Nothing outside the range is wanted. Repeat exactly the lines below from the one with "(∃ d' s', snapshot_deployment" through the one with "s', notify_status project".
*** Material provided ***
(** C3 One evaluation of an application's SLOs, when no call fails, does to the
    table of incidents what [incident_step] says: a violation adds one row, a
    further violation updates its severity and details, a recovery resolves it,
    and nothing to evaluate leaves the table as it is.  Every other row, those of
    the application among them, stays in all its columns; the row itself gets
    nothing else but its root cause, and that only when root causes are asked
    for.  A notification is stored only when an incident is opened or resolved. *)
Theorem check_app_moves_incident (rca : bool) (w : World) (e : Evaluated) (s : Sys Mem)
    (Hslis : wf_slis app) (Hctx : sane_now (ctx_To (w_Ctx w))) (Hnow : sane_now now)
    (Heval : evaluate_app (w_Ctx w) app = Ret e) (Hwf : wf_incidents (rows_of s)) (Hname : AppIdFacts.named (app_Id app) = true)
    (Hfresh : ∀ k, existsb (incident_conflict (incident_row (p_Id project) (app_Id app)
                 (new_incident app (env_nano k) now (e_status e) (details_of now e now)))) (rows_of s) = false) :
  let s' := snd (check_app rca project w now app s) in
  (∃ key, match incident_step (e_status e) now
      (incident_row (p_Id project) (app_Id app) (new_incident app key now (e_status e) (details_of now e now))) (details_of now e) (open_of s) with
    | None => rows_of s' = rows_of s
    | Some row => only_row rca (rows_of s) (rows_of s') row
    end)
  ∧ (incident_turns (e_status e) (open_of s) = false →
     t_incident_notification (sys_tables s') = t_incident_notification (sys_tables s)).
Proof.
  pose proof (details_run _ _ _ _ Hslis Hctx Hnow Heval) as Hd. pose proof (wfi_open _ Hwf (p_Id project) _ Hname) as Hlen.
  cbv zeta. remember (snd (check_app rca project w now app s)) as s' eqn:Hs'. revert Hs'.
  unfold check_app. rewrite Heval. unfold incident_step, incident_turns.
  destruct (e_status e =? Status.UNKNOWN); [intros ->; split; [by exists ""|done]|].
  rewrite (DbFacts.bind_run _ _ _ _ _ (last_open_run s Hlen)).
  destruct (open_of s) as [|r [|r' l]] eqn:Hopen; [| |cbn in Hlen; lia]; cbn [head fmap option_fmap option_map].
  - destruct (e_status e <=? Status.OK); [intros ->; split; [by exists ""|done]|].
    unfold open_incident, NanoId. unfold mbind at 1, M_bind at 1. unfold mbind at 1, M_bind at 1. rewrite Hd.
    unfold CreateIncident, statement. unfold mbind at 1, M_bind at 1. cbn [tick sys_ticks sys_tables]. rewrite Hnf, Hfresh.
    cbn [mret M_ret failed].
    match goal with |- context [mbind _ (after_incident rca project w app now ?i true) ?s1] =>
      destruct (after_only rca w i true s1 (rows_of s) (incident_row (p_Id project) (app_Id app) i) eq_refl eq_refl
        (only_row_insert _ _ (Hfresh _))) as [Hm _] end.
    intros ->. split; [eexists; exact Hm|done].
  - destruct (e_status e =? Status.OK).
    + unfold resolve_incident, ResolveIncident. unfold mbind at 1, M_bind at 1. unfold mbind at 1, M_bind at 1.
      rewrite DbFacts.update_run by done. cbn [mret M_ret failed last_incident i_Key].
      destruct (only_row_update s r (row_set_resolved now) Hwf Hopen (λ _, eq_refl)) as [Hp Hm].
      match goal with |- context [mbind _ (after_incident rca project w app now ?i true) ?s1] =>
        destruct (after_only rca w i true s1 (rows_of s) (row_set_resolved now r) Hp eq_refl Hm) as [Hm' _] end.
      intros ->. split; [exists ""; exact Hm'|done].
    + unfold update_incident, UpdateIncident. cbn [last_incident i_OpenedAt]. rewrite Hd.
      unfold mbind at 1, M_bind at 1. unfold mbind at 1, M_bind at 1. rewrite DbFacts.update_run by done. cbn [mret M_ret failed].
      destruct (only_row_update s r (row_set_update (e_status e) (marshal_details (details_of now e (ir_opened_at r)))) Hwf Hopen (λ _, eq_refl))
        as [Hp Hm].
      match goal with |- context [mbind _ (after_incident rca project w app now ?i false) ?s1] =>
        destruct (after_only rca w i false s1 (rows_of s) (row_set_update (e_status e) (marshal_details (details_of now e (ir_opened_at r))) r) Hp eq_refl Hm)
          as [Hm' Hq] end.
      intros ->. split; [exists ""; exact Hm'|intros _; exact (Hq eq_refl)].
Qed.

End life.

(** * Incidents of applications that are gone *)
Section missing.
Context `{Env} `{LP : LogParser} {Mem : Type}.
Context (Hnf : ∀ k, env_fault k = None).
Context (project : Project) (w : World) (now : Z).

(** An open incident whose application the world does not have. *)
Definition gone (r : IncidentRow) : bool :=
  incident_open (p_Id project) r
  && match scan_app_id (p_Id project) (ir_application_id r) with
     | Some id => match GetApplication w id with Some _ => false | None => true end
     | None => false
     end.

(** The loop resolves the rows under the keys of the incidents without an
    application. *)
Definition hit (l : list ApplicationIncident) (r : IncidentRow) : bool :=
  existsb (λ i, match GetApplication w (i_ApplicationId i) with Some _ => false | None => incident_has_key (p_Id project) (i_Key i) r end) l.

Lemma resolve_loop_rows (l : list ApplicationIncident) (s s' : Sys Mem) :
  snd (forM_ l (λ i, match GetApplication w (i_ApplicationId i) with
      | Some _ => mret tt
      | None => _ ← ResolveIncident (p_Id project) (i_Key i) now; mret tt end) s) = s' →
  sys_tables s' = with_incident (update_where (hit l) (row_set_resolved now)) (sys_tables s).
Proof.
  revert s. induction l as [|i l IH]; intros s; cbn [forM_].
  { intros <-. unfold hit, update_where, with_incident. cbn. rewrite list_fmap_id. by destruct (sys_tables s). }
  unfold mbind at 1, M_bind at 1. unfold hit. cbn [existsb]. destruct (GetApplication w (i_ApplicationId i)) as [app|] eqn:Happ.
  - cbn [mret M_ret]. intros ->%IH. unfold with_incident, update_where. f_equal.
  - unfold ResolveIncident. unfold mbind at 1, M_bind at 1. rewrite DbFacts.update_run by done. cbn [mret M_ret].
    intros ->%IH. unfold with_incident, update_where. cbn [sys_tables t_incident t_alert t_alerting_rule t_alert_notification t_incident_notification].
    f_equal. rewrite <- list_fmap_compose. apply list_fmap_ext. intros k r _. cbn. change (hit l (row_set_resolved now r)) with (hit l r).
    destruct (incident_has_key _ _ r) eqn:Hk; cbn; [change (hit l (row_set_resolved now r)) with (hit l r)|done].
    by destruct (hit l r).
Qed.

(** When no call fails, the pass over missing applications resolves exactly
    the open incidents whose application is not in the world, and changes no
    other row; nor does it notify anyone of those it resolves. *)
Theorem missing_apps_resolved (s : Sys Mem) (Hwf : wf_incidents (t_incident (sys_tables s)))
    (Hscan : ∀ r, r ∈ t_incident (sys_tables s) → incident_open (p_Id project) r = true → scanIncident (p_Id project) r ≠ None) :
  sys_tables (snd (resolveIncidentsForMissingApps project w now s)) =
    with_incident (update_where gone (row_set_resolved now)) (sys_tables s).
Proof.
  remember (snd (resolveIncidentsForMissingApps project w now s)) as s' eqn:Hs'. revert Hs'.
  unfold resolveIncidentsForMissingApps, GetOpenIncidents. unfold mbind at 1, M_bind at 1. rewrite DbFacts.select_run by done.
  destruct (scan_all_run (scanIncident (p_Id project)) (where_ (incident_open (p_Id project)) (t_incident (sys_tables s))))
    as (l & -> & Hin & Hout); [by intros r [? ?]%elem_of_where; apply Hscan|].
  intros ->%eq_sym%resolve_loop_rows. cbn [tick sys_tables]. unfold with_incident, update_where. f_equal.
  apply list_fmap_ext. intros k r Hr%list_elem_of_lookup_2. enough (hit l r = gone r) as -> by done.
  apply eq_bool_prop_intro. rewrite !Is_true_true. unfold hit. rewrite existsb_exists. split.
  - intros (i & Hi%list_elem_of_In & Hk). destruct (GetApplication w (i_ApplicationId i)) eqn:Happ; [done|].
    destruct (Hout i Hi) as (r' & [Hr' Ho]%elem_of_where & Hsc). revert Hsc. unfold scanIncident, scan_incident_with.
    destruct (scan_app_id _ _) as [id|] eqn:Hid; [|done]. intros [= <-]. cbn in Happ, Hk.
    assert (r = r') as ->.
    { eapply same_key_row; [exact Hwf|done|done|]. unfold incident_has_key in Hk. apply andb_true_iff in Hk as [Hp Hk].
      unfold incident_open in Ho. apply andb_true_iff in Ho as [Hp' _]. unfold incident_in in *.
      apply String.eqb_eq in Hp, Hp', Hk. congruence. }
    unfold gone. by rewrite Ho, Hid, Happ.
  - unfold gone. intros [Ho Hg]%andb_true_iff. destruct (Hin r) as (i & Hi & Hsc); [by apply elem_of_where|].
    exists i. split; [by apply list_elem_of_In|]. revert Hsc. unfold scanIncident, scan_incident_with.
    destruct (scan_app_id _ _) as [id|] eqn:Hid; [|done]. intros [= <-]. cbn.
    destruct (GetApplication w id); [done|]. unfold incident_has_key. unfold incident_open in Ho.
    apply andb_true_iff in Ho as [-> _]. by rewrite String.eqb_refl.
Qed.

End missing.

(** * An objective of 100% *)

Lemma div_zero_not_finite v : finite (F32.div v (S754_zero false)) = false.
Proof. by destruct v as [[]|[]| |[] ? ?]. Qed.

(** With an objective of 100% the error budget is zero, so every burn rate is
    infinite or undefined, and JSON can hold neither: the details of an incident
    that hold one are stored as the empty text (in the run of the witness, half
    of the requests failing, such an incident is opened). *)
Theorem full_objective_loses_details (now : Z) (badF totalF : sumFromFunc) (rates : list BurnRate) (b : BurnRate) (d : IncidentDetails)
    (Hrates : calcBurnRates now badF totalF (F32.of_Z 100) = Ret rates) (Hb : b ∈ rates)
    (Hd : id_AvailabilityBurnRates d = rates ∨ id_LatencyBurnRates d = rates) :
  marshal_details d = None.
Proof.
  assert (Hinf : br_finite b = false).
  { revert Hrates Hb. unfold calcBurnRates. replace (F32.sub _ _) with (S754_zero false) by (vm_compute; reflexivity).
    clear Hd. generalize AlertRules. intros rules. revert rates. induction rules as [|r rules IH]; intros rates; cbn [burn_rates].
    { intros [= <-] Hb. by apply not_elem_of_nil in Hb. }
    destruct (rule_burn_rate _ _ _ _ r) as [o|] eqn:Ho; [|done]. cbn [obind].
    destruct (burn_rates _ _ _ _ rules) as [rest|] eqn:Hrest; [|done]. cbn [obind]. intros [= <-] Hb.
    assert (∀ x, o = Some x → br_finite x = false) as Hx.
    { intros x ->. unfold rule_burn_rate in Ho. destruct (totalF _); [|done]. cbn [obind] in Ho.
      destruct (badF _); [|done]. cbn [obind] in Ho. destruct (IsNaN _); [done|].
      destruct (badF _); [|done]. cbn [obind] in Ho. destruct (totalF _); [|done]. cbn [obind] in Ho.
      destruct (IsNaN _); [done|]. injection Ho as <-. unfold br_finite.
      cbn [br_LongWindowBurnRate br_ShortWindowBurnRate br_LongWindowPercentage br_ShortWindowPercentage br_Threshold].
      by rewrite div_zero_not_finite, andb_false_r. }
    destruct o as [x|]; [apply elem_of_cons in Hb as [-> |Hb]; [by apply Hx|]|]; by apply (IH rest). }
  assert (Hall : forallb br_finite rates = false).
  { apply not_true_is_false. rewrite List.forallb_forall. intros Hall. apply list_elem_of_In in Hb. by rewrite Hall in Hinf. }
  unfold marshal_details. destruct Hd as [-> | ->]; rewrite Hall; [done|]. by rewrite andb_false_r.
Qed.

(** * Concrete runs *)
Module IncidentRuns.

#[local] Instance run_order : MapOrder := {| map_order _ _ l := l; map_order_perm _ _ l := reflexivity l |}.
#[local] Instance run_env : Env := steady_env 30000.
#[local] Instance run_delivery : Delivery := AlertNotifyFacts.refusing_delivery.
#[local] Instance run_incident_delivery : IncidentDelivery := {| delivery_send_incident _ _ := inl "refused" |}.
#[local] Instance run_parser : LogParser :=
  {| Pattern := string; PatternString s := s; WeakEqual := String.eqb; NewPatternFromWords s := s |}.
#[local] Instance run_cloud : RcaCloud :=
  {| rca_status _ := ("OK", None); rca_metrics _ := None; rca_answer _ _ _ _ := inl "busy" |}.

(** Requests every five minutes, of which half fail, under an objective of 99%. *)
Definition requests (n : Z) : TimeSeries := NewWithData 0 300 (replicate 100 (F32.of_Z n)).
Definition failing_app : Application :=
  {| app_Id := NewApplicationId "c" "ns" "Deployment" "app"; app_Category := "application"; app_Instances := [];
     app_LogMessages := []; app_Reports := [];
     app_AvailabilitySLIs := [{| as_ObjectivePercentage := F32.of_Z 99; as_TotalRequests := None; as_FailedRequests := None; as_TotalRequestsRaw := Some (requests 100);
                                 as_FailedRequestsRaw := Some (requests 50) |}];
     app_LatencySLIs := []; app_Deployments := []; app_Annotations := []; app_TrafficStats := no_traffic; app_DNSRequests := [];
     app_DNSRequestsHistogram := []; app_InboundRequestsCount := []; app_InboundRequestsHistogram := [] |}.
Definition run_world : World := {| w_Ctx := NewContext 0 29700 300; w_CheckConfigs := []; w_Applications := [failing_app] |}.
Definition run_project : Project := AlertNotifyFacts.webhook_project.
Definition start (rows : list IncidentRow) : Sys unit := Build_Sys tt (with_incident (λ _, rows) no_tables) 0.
*** End of Material provided ***
*** Material provided ***
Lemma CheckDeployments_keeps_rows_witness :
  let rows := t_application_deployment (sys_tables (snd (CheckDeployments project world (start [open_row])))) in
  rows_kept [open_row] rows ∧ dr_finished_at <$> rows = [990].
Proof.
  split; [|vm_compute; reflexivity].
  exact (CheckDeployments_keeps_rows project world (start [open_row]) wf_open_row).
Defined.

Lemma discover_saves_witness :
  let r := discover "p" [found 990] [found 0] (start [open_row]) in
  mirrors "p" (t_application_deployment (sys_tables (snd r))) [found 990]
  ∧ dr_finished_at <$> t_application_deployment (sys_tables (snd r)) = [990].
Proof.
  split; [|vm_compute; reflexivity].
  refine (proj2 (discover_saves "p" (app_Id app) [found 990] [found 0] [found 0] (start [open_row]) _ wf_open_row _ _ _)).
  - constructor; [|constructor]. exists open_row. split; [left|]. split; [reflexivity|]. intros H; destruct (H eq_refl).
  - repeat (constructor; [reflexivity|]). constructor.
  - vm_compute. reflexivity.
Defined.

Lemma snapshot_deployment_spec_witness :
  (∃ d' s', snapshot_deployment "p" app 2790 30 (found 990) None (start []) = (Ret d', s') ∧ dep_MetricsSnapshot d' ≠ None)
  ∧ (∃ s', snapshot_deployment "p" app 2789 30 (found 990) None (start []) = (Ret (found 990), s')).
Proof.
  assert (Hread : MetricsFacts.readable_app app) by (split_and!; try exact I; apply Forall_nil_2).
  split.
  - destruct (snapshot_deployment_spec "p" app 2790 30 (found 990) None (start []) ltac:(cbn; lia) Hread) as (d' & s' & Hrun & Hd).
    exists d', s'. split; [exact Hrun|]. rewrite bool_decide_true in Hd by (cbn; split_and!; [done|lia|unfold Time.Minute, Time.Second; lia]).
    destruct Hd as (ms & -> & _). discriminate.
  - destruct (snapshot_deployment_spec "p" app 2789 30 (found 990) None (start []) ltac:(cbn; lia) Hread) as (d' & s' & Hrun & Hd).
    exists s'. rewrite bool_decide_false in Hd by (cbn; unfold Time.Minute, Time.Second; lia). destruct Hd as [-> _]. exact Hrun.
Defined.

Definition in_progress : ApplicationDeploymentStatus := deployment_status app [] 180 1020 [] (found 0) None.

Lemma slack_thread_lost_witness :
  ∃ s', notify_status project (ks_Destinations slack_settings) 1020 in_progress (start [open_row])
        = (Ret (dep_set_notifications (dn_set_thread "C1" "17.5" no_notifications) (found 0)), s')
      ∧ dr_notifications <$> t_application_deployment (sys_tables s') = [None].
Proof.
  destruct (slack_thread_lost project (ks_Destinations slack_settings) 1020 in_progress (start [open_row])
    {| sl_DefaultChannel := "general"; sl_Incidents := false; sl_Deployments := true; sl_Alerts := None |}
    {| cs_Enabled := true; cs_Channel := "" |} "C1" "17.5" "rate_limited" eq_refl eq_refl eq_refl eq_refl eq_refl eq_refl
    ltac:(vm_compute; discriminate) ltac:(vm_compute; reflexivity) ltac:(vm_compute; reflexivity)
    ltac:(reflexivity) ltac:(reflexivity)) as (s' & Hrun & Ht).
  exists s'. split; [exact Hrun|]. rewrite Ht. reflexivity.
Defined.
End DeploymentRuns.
*** End of Material provided ***
• Result for this task:
  (∃ d' s', snapshot_deployment "p" app 2790 30 (found 990) None (start []) = (Ret d', s') ∧ dep_MetricsSnapshot d' ≠ None)
  ∧ (∃ s', snapshot_deployment "p" app 2789 30 (found 990) None (start []) = (Ret (found 990), s')).
Proof.
  assert (Hread : MetricsFacts.readable_app app) by (split_and!; try exact I; apply Forall_nil_2).
  split.
  - destruct (snapshot_deployment_spec "p" app 2790 30 (found 990) None (start []) ltac:(cbn; lia) Hread) as (d' & s' & Hrun & Hd).
    exists d', s'. split; [exact Hrun|]. rewrite bool_decide_true in Hd by (cbn; split_and!; [done|lia|unfold Time.Minute, Time.Second; lia]).
    destruct Hd as (ms & -> & _). discriminate.
  - destruct (snapshot_deployment_spec "p" app 2789 30 (found 990) None (start []) ltac:(cbn; lia) Hread) as (d' & s' & Hrun & Hd).
    exists s'. rewrite bool_decide_false in Hd by (cbn; unfold Time.Minute, Time.Second; lia). destruct Hd as [-> _]. exact Hrun.
Defined.

Definition in_progress : ApplicationDeploymentStatus := deployment_status app [] 180 1020 [] (found 0) None.

Lemma slack_thread_lost_witness :
  ∃ s', notify_status project (ks_Destinations slack_settings) 1020 in_progress (start [open_row])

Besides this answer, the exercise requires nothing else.